Quentin, I think the effort you're seeing by some members in the design and layout of dog holes isn't out of necessity but out of a desire to do it - at least that's my opinion.
I on the other hand, have a workbench made out of dimensional lumber with two sheets of 3/4" mdf on top. A row of dog holes in line with my vice is all I use. That bench has lasted me for years. I too believe in KISS - keep it simple s.......d. Electromagnets as clamps is really putting a lot of effort into it. No need to reinvent the wheel.


----------



## hawkeye10 (Jul 28, 2015)

Tonto1 said:


> I see a lot of effort going into designing & laying out dogholes for work tables. Has anybody ever thought instead, to use a sheet of steel under the top piece of plywood and an electromagnet as a clamp. You could place your piece wherever you wand it, place the magnet on it & turn it on. And there it would stay.
> 
> Round Electromagnets > EM137-115ac-222
> 
> ...


You might be crazy but maybe not. All you have to do is develop and market it and you are rich.


----------



## MT Stringer (Aug 15, 2012)

Stick486 said:


> ...and what will those magnetic fields (think EMP) do to your high tech stuff...

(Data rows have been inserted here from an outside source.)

(* ===== verification/Spec.v ===== *)
(** * The reference semantics of patterns

    [paths n bw st] is the list of all ways the pattern tree [n] matches from
    the state [st] in direction [bw], in the order ECMA-262's backtracking
    matcher tries them: the list form of the specification's continuation
    semantics (section 22.2.2).  A state is a position and the captures of the
    groups; a capture is set when its group closes, and [RepeatMatcher] clears
    the captures of the body before every iteration and rejects an empty
    iteration once the minimum is reached.  No instruction, slot, mark or stack
    appears here.

    Repetition is defined with fuel; [min + length + 1] is enough because an
    iteration past the minimum moves the position. *)

From S2P Require Import Prelude Unicode Classes Program Exec Lower.

Record State : Type := mkState {
  s_pos : nat;
  s_caps : list (option (nat * nat))
}.

Definition move_to (p : nat) (st : State) : State := mkState p (s_caps st).
Definition set_capture (g : nat) (v : option (nat * nat)) (st : State) : State :=
  mkState (s_pos st) (<[g := v]> (s_caps st)).
Definition clear_groups (gs : list nat) (st : State) : State :=
  fold_left (fun st g => set_capture g None st) gs st.

(** The span between two positions of a region, in subject order. *)
Definition span (bw : bool) (from to : nat) : nat * nat := if bw then (to, from) else (from, to).

(** Sequencing of matchers. *)
Definition spec_seq (fs : list (State -> list State)) : State -> list State :=
  foldr (fun f k st => flat_map k (f st)) (fun st => [st]) fs.

(** RepeatMatcher. *)
Section RepeatMatcher.
Variable m : State -> list State.
Variable gs : list nat.
Variable greedy : bool.

Fixpoint spec_repeat (fuel min : nat) (max : option nat) (st : State) : list State :=
  match fuel with
  | 0 => []
  | S fuel =>
      match max with
      | Some 0 => [st]
      | _ =>
          let again :=
            flat_map (fun y =>
              if (min =? 0) && (s_pos y =? s_pos st) then []
              else spec_repeat fuel (pred min) (pred <$> max) y) (m (clear_groups gs st)) in
          match min with
          | S _ => again
          | 0 => if greedy then again ++ [st] else st :: again
          end
      end
  end.
End RepeatMatcher.

Section Spec.
Context `{Icu}.
Variable inp : Input.
Variable uni : bool.

Definition spec_canon (cp : Z) : Z := if uni then fold_unicode cp else canonicalize cp.

Definition spec_char (target : Z) (ic : bool) (cp : Z) : bool :=
  (cp =? target)%Z || (ic && (spec_canon cp =? spec_canon target)%Z).

(** CharacterSetMatcher: some member of the class has the same canonical form. *)
Definition spec_class (set : ClassSet) (neg ic : bool) (cp : Z) : bool :=
  let members := flat_map (fun r : Z * Z => range_list r.1 r.2) (ranges (code_points set)) in
  xorb (if ic then existsb (fun m => spec_canon m =? spec_canon cp)%Z members
        else contains (code_points set) cp) neg.

Definition spec_consume (test : Z -> bool) (bw : bool) (st : State) : list State :=
  match decode_dir inp (s_pos st) bw with
  | Some (cp, w) => if test cp then [move_to (step (s_pos st) w bw) st] else []
  | None => []
  end.

Definition spec_is_word (ic : bool) (cp : Z) : bool :=
  is_word cp || (ic && uni && ((cp =? 383) || (cp =? 8490))%Z).

Definition spec_assert (a : Assertion) (pos : nat) : bool :=
  match a with
  | StartOfLine ml => at_start inp pos ml
  | EndOfLine ml => at_end inp pos ml
  | WordBoundary invert ic =>
      xorb (xorb (default false (spec_is_word ic <$> prev_codepoint inp pos))
                 (default false ((fun d => spec_is_word ic d.1) <$> decode inp pos))) invert
  end.
Lemma literal_run_backward run st :
  Forall plain_unit run -> st_ok inp st ->
  spec_seq (map (fun c => spec_consume inp (spec_char uni c false) true) run) st =
  if (length run <=? s_pos st) &&
     bool_decide (take (length run) (drop (s_pos st - length run) (units inp)) = rev run)
  then [move_to (s_pos st - length run) st] else [].
Proof.
  intros Hrun. revert st. induction Hrun as [|c run Hc _ IH]; intros st Hok; cbn [map spec_seq foldr length].
  - simpl. by rewrite move_to_eta by lia.
  - rewrite literal_step by done. unfold unit_at. destruct Hok as [Hp Hcap].
    destruct (s_pos st) as [|p] eqn:Es; [done|].
    destruct (lookup_lt_is_Some_2 (units inp) p ltac:(lia)) as [u Eu]. rewrite Eu.
    destruct (S (length run) <=? S p) eqn:El; boolprop.
    + replace (S p - S (length run)) with (p - length run) by lia.
      assert (Hu : drop (p - length run) (units inp) !! length run = Some u).
      { rewrite lookup_drop. replace (p - length run + length run) with p by lia. done. }
      rewrite (take_S_r _ _ _ Hu). cbn [rev].
      destruct (u =? c)%Z eqn:E; boolprop.
      * subst u. cbn [flat_map]. rewrite app_nil_r. unfold spec_seq in IH.
        rewrite IH by (split; [unfold step; simpl; lia|done]). cbn [s_pos move_to].
        unfold step. replace (S p - 1) with p by lia. rewrite (proj2 (Nat.leb_le _ _)) by lia.
        cbn [andb]. destruct (decide (take (length run) (drop (p - length run) (units inp)) = rev run)) as [Ht|Ht].
        -- rewrite !bool_decide_eq_true_2 by congruence. done.
        -- rewrite !bool_decide_eq_false_2; [done| |done]. intros Heq. apply app_inj_tail in Heq. tauto.
      * rewrite bool_decide_eq_false_2; [by rewrite andb_false_r|].
        intros Heq. apply app_inj_tail in Heq. tauto.
    + destruct (u =? c)%Z; [|done]. cbn [flat_map]. rewrite app_nil_r. unfold spec_seq in IH.
      rewrite IH by (split; [unfold step; simpl; lia|done]). cbn [s_pos move_to].
      unfold step. rewrite (proj2 (Nat.leb_gt _ _)) by lia. done.
Qed.
(* ===== verification/Emit.v ===== *)
(** * The emitter's combinators

    [correct comp P cs ns]: whatever emitter [comp] starts from, the code it
    appends implements the matcher [P] (for either direction), in any program
    that keeps that code.  One lemma per function of the emitter that puts code
    together: sequencing, literal runs, clearing, alternation, the two forms of
    the star loop, bounded copies, capturing groups and lookarounds.  Programs
    are compared with the emitted code through [realizes]: instructions are kept
    except that a class operand may have been folded into an equivalent one. *)

From S2P Require Import Prelude Unicode Classes Program Exec Backtrack Lower Spec Simulate Leaves.

(** ** Emitters that extend one another *)

(** [e'] has at least the code of [e], equal from index [lo] on. *)
Record agree (lo : nat) (e e' : Emitter) : Prop := mkAgree {
  ag_here : here e <= here e';
  ag_insns : forall pc, lo <= pc < here e -> e_insns e' !! pc = e_insns e !! pc;
  ag_classes : e_classes e `prefix_of` e_classes e';
  ag_marks : next_mark e <= next_mark e';
  ag_unicode : e_unicode e' = e_unicode e;
  ag_backward : backward e' = backward e
}.

Lemma agree_refl lo e : agree lo e e.
Proof. by split. Qed.

Lemma agree_trans lo e1 e2 e3 : agree lo e1 e2 -> agree lo e2 e3 -> agree lo e1 e3.
Proof.
  intros [H1 I1 C1 M1 U1 B1] [H2 I2 C2 M2 U2 B2]. split; try lia; try congruence.
  - intros pc Hpc. rewrite I2, I1 by lia. done.
  - by etrans.
Qed.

Or your heart! :surprise::grin:


----------



## tomp913 (Mar 7, 2014)

Back when I was working, we had a couple of guys with pacemakers - they had to follow a proscribed - and very well defined - path through the shop to avoid the equipment that put out a field that would mess up the pacemaker. There was even a problem with one of the portable MPI machines, they used to put up tape barriers so that the affected workers would know not to get too close.


----------



## Stick486 (Jan 4, 2013)

MT Stringer said:


> Or your heart! :surprise::grin:


pacemaker or hearing aide...
insulin pump...
digital watch...
digital tools...


----------



## RainMan 2.0 (May 6, 2014)

tomp913 said:


> Back when I was working, we had a couple of guys with pacemakers - they had to follow a proscribed - and very well defined - path through the shop to avoid the equipment that put out a field that would mess up the pacemaker. There was even a problem with one of the portable MPI machines, they used to put up tape barriers so that the affected workers would know not to get too close.


Wow I'm glad I never got one put in . I have a nasty case of A-fib , and I told them it's not going to happen . Pills don't work unfortunately, so my resting heart beat is around 130 bpm. 
But I'll be damned if I'm going to worry about EMP all the dam time . Sooner just die early


----------



## tomp913 (Mar 7, 2014)

Tonto1 said:


> I see a lot of effort going into designing & laying out dogholes for work tables. Has anybody ever thought instead, to use a sheet of steel under the top piece of plywood and an electromagnet as a clamp. You could place your piece wherever you wand it, place the magnet on it & turn it on. And there it would stay.
> 
> Round Electromagnets > EM137-115ac-222
> 
> ...


I have a couple of the MagSwitch products - featherboard and bandsaw fence - and the magnets hold very well, no problem with the bandsaw fence moving while you're resawing, even with the lighter magnet.

As far as the dog hole pattern, the concern for accuracy is when using the holes with a set of dogs to form an accurate 90° when setting up for a cutting operation.


----------



## Tonto1 (Nov 10, 2016)

I'll ask one of the Cardiologists tomorrow about the magnetic fields. I'm pretty sure they have got the insulation on them down now days. We'll know tomorrow for sure.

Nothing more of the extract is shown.